We found that challenges of adaptivity can be addressed using techniques developed for privacy-preserving data analysis. These techniques rely on the notion of differential privacy that guarantees that the data analysis is not too sensitive to the data of any single individual. We rigorously demonstrated that ensuring differential privacy of an analysis also guarantees that the findings will be statistically valid. We then also developed additional approaches to the problem based on a new way to measure how much information an analysis reveals about a dataset.
The Thresholdout Algorithm
Using our new approach we designed an algorithm, called Thresholdout, that allows an analyst to reuse the holdout set of data for validating a large number of results, even when those results are produced by an adaptive analysis. The Thresholdout algorithm is very easy to implement and is based on two key ideas.
First, the validation should not reveal any information about the holdout dataset if the analyst does not overfit to the training set.
Second, an addition of a small amount of noise to any validation result can prevent the analyst from overfitting to the holdout set.
To illustrate the benefits of using our approach, we showed how it prevents overfitting in a setting inspired by Freedman’s paradox. In this experiment, the analyst wants to build an algorithm that can accurately classify data points into two classes, given a dataset of correctly labeled points. The analyst first finds a set of variables that have the largest correlation with the class. However, to avoid spurious correlations, the analyst validates the correlations on the holdout set and uses only those variables whose correlation agrees with the correlation on the training set. The analyst then creates a simple linear threshold classifier on the selected variables.

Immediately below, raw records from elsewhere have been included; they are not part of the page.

(** * CloudTrace span registrar (package trace): model and properties

    A shallow embedding of [trace/trace.go]: span and trace identifiers,
    the span factory with its sub-span walker, attribute recording,
    [Finish] with its bounded-try send, and the batch-writer loop.

    Conventions.
    - A [uint64] is a [Z] kept in [0, 2^64) by [wrap64]; an [int64] is a [Z]
      kept in [-2^63, 2^63) by [wrapInt64].
    - A [time.Time] is a [Z]; [0] is the zero time ([IsZero]).
    - Code that reads the clock, the random sources or the log runs in the
      monad [M], a state monad over [World] whose failure is a Go panic or,
      for [NewSpanID], a pseudo-random supply too short for the loop.
    - A [*Span] receiver is passed in and handed back; [details] is kept by
      value inside the span.  The only reader of [parent] is [initDetails],
      which runs while the child is being built.

    The source file also holds package config, which names the Prometheus
    metric for a GCP metric: [Module config] is its model, and
    [Module config_properties] what is proved of it.  There a function that
    may panic returns an [option], and a Go map is a [gmap] read through
    [valueOf]. *)

From Stdlib Require Import ZArith Zdivisibility List Sorted String Ascii Bool Lia.
From stdpp Require Import gmap strings.
Import ListNotations.

Local Open Scope string_scope.
Local Open Scope Z_scope.

(** ** Machine integers *)

Definition wrap64 (x : Z) : Z := x mod 2 ^ 64.

Definition wrapInt64 (x : Z) : Z := (x + 2 ^ 63) mod 2 ^ 64 - 2 ^ 63.

Definition isU64 (x : Z) : Prop := 0 <= x < 2 ^ 64.

(** ** Identifier codec

    Modelled from the spec: [spans.HexSpanID], [spans.ROSpan] and its methods
    belong to package gcp-spans of go-lager-internal, which is not under src/.
    [HexSpanID] renders a 64-bit span ID as 16 lowercase hex digits,
    zero-padded. *)

Definition hexDigit (d : Z) : ascii :=
  match d with
  | 0 => "0" | 1 => "1" | 2 => "2" | 3 => "3" | 4 => "4" | 5 => "5"
  | 6 => "6" | 7 => "7" | 8 => "8" | 9 => "9" | 10 => "a" | 11 => "b"
  | 12 => "c" | 13 => "d" | 14 => "e" | _ => "f"
  end%char.

Fixpoint hexN (n : nat) (x : Z) (acc : string) : string :=
  match n with
  | O => acc
  | S n' => hexN n' (x / 16) (String (hexDigit (x mod 16)) acc)
  end.

Definition HexSpanID (spanID : Z) : string := hexN 16 spanID "".

Arguments HexSpanID : simpl never.

(** The value of one hex digit as [strconv.ParseUint] reads it in base 16:
    either letter case is accepted. *)
Definition hexVal (c : ascii) : option Z :=
  let n := Z.of_N (N_of_ascii c) in
  if (48 <=? n) && (n <=? 57) then Some (n - 48)
  else if (97 <=? n) && (n <=? 102) then Some (n - 87)
  else if (65 <=? n) && (n <=? 70) then Some (n - 55)
  else None.

Definition isLowerHex (c : ascii) : bool :=
  let n := Z.of_N (N_of_ascii c) in
  ((48 <=? n) && (n <=? 57)) || ((97 <=? n) && (n <=? 102)).

Fixpoint hexValue (s : string) (acc : Z) : option Z :=
  match s with
  | EmptyString => Some acc
  | String c s' =>
      match hexVal c with
      | Some d => hexValue s' (16 * acc + d)
      | None => None
      end
  end.

(** [strconv.ParseUint(s, 16, 64)]: the value and whether an error came with
    it.  A syntax error gives 0, a value out of range gives the maximum. *)
Definition ParseUint16 (s : string) : Z * bool :=
  match s with
  | EmptyString => (0, true)
  | _ =>
      match hexValue s 0 with
      | None => (0, true)
      | Some n => if n <? 2 ^ 64 then (n, false) else (2 ^ 64 - 1, true)
      end
  end.

Fixpoint allChars (p : ascii -> bool) (s : string) : bool :=
  match s with
  | EmptyString => true
  | String c s' => p c && allChars p s'
  end.

(** ** Data model *)

Definition Time := Z.
Definition Duration := Z.

Definition IsZero (t : Time) : bool := t =? 0.

(** [spans.ROSpan]: project, trace ID, span ID. *)
Record ROSpan := mkROSpan {
  proj : string;
  traceID : string;
  spanID : Z
}.

Definition emptyROSpan : ROSpan := mkROSpan "" "" 0.

Definition NewROSpan (project : string) : ROSpan := mkROSpan project "" 0.

Definition SetSpanID (r : ROSpan) (id : Z) : ROSpan :=
  mkROSpan (proj r) (traceID r) id.

(** Modelled from the spec: the writer builds [details.name] as
    ["{path}/{spanPath}"] with [path = "projects/{project}"] and the result
    is [projects/{project}/traces/{trace}/spans/{span}], so the span path is
    [traces/{trace}/spans/{span}]. *)
Definition GetSpanPath (r : ROSpan) : string :=
  "traces/" +:+ traceID r +:+ "/spans/" +:+ HexSpanID (spanID r).

Definition GetTracePath (r : ROSpan) : string :=
  "projects/" +:+ proj r +:+ "/traces/" +:+ traceID r.

(** Modelled from the spec: a trace ID is valid iff it has exactly 32
    characters, all hex; a zero span ID is the sentinel for no span.
    [Import] refuses anything else. *)
Definition isHex (c : ascii) : bool :=
  match hexVal c with Some _ => true | None => false end.

Definition validTraceID (t : string) : bool :=
  (Z.of_nat (String.length t) =? 32) && allChars isHex t.

Definition ROSpan_Import (r : ROSpan) (t : string) (id : Z) : option ROSpan :=
  if validTraceID t && negb (id =? 0) then Some (mkROSpan (proj r) t id)
  else None.

(** [ct2.AttributeValue]. *)
Record AttributeValue := mkAV {
  StringValue : option string;
  IntValue : Z;
  BoolValue : bool
}.

Definition zeroAV : AttributeValue := mkAV None 0 false.

(** [ct2.Status]. *)
Record Status := mkStatus {
  Code : Z;
  Message : string
}.

(** [ct2.Span], the record sent to the backend.  [DisplayName], [Attributes]
    and [Status] are pointers in the source, [None] when nil. *)
Record Ct2Span := mkCt2Span {
  Name : string;
  SpanId : string;
  ParentSpanId : string;
  DisplayName : option string;
  StartTime : string;
  EndTime : string;
  SpanKind : string;
  Attributes : option (gmap string AttributeValue);
  StatusOf : option Status;
  SameProcessAsParentSpan : bool;
  ChildSpanCount : Z
}.

Definition emptyCt2Span : Ct2Span :=
  mkCt2Span "" "" "" None "" "" "" None None false 0.

(** [Span].  The mutex [mu] only serialises [NewSubSpan] calls and the write
    of [end]; the model is sequential and leaves it out. *)
#[warnings="-register-all"]
Inductive Span := mkSpan {
  ro : ROSpan;
  ch : option nat;
  start : Time;
  end_ : Time;
  parent : option Span;
  details : option Ct2Span;
  spanInc : Z;
  kidSpan : Z
}.

Definition GetSpanID (s : Span) : Z := spanID (ro s).
Definition GetTraceID (s : Span) : string := traceID (ro s).

(** The [spans.Factory] values the package hands out: a [*Span], or the
    empty [spans.ROSpan{}] where a call was refused. *)
Inductive Factory :=
  | FSpan (s : Span)
  | FROSpan (r : ROSpan).

(** ** The world a span lives in *)

Inductive Level := LWarn | LFail | LTrace | LExit.

(** A channel of spans, as a sender finds it: the buffer and its capacity
    (zero for an unbuffered channel), whether the channel is closed, how
    many receivers are blocked in [<-c], and what the receivers have been
    given so far, oldest first. *)
Record Chan := mkChan {
  buf : list Span;
  cap : nat;
  closed : bool;
  parked : nat;
  recvd : list Span
}.

(** - [clock]: the last reading of [time.Now];
    - [argv0]: [os.Args[0]];
    - [crand]: what the reads of [crypto/rand] will give, [None] for a
      failed read (an exhausted supply fails too);
    - [mrand]: what [math/rand.Uint64] will give;
    - [warned]: whether [warnOnce] has fired;
    - [logged]: the lager lines written so far, oldest first;
    - [chans]: the channels, by handle;
    - [dropped]: the counter behind [spanDropped]. *)
Record World := mkWorld {
  clock : Time;
  argv0 : string;
  crand : list (option Z);
  mrand : list Z;
  warned : bool;
  logged : list (Level * string);
  chans : gmap nat Chan;
  dropped : Z
}.

Definition M (A : Type) : Type := World -> option (A * World).

Definition ret {A : Type} (a : A) : M A := fun w => Some (a, w).

Definition bind {A B : Type} (m : M A) (k : A -> M B) : M B :=
  fun w => match m w with
           | Some (a, w') => k a w'
           | None => None
           end.

Definition panic {A : Type} : M A := fun _ => None.

Notation "'let*' x ':=' m 'in' k" := (bind m (fun x => k))
  (at level 10, x pattern, m at level 100, k at level 200).

(** [lager.<Level>().MMap(msg, ...)]: one more line in the log. *)
Definition addLog (l : Level) (msg : string) (w : World) : World :=
  mkWorld (clock w) (argv0 w) (crand w) (mrand w) (warned w)
    (logged w ++ [(l, msg)]) (chans w) (dropped w).

Definition lager (l : Level) (msg : string) : M unit :=
  fun w => Some (tt, addLog l msg w).

(** [time.Now()], [dt] after the previous reading. *)
Definition tick (dt : N) (w : World) : World :=
  mkWorld (clock w + Z.of_N dt) (argv0 w) (crand w) (mrand w) (warned w)
    (logged w) (chans w) (dropped w).

Definition time_Now (dt : N) : M Time :=
  fun w => Some (clock w + Z.of_N dt, tick dt w).

Definition os_Args0 : M string := fun w => Some (argv0 w, w).

Definition spanDropped : M unit :=
  fun w => Some (tt, mkWorld (clock w) (argv0 w) (crand w) (mrand w)
                       (warned w) (logged w) (chans w) (dropped w + 1)).

(** [binary.Read(crand.Reader, ...)]. *)
Definition crand_Read : M (option Z) :=
  fun w => match crand w with
           | [] => Some (None, w)
           | r :: rest =>
               Some (r, mkWorld (clock w) (argv0 w) rest (mrand w)
                          (warned w) (logged w) (chans w) (dropped w))
           end.

Definition warnOnce_Do (msg : string) : M unit :=
  fun w => if warned w then Some (tt, w)
           else Some (tt, mkWorld (clock w) (argv0 w) (crand w) (mrand w)
                            true (logged w ++ [(LWarn, msg)]) (chans w)
                            (dropped w)).

(** ** ID generator *)

(** [for 0 == spanID { spanID = oldSpanID + mrand.Uint64() }] over the
    draws still to come; [None] when they run out first. *)
Fixpoint NewSpanID_loop (oldSpanID spanID : Z) (draws : list Z)
  : option (Z * list Z) :=
  if spanID =? 0 then
    match draws with
    | [] => None
    | d :: rest => NewSpanID_loop oldSpanID (wrap64 (oldSpanID + wrap64 d)) rest
    end
  else Some (spanID, draws).

Definition NewSpanID (oldSpanID : Z) : M Z :=
  let* r := crand_Read in
  let* _ := match r with
            | None =>
                warnOnce_Do "Error reading random bytes for new trace/span ID"
            | Some _ => ret tt
            end in
  fun w =>
    match NewSpanID_loop oldSpanID
            (match r with Some v => wrap64 v | None => 0 end) (mrand w) with
    | None => None
    | Some (spanID, rest) =>
        Some (spanID, mkWorld (clock w) (argv0 w) (crand w) rest (warned w)
                        (logged w) (chans w) (dropped w))
    end.

Definition NewTraceID (oldTraceID : string) : M string :=
  let* one := NewSpanID 0 in
  let* two := NewSpanID 0 in
  if Z.of_nat (String.length oldTraceID) =? 32 then
    let add1 := fst (ParseUint16 (substring 0 16 oldTraceID)) in
    let one := wrap64 (one + add1) in
    let add2 := fst (ParseUint16 (substring 16 16 oldTraceID)) in
    let two := wrap64 (two + add2) in
    let two := if (one =? 0) && (two =? 0) then wrap64 (two - add2)
               else two in
    ret (HexSpanID one +:+ HexSpanID two)
  else ret (HexSpanID one +:+ HexSpanID two).

(** ** Channels *)

Definition setChan (h : nat) (q : Chan) (w : World) : World :=
  mkWorld (clock w) (argv0 w) (crand w) (mrand w) (warned w) (logged w)
    (<[h := q]> (chans w)) (dropped w).

(** [select { case c <- sp: default: }].  A nil channel is never ready and
    a closed one panics.  On an open one the send goes through if a
    receiver is blocked in [<-c], which is then handed the span and goes
    on, or else if the buffer has room, which an unbuffered channel never
    has; otherwise the [default] branch is taken. *)
Definition trySend (c : option nat) (sp : Span) : M bool :=
  fun w =>
    match c with
    | None => Some (false, w)
    | Some h =>
        match chans w !! h with
        | None => Some (false, w)
        | Some q =>
            if closed q then None
            else if (0 <? parked q)%nat then
              Some (true,
                    setChan h
                      (mkChan (buf q) (cap q) false (parked q - 1)
                         (recvd q ++ [sp])) w)
            else if (length (buf q) <? cap q)%nat then
              Some (true,
                    setChan h
                      (mkChan (buf q ++ [sp]) (cap q) false (parked q)
                         (recvd q)) w)
            else Some (false, w)
        end
    end.

Definition factoryID (f : Factory) : Z :=
  match f with
  | FSpan s => GetSpanID s
  | FROSpan r => spanID r
  end.

(** The walk of child IDs in the spec's words: start from the parent's span
    ID, add the stride on every call, and add it once more whenever the sum
    rolls to zero. *)
Definition walkStep (inc kid : Z) : Z :=
  let k := wrap64 (kid + inc) in
  if k =? 0 then wrap64 (k + inc) else k.

Fixpoint walk (inc kid : Z) (n : nat) : list Z :=
  match n with
  | O => []
  | S n' => walkStep inc kid :: walk inc (walkStep inc kid) n'
  end.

We tested this procedure on a dataset of 20,000 points in which the values of 10,000 attributes are drawn independently from the normal distribution, and the class is chosen uniformly at random. There is no correlation between the data point and its class label and no classifier can achieve true accuracy better than 50 percent. Nevertheless, reusing a standard holdout leads to reported accuracy of more than 63±0.4 percent (when selecting 500 out of 10,000 variables) on both the training set and the holdout set.
We then executed the same algorithm with our Thresholdout algorithm for holdout reuse. Thresholdout prevents the algorithm from overfitting to the holdout set and gives a valid result close to 50 percent estimate of classifier accuracy. In the plot below we show the accuracy on the training set and the holdout set (the green line) obtained for various numbers of selected variables averaged over 100 independent executions. For comparison, the plot also includes the accuracy of the classifier on another fresh data set of 10,000 points which serves as the gold standard for validation.
click to enlarge
Beyond this illustration, the reusable holdout gives the analyst a simple, general and principled method to perform multiple validation steps where previously the only known safe approach was to collect a fresh holdout set each time a function depends on the outcomes of previous validations. We are now looking forward to exploring the practical applications of this technique.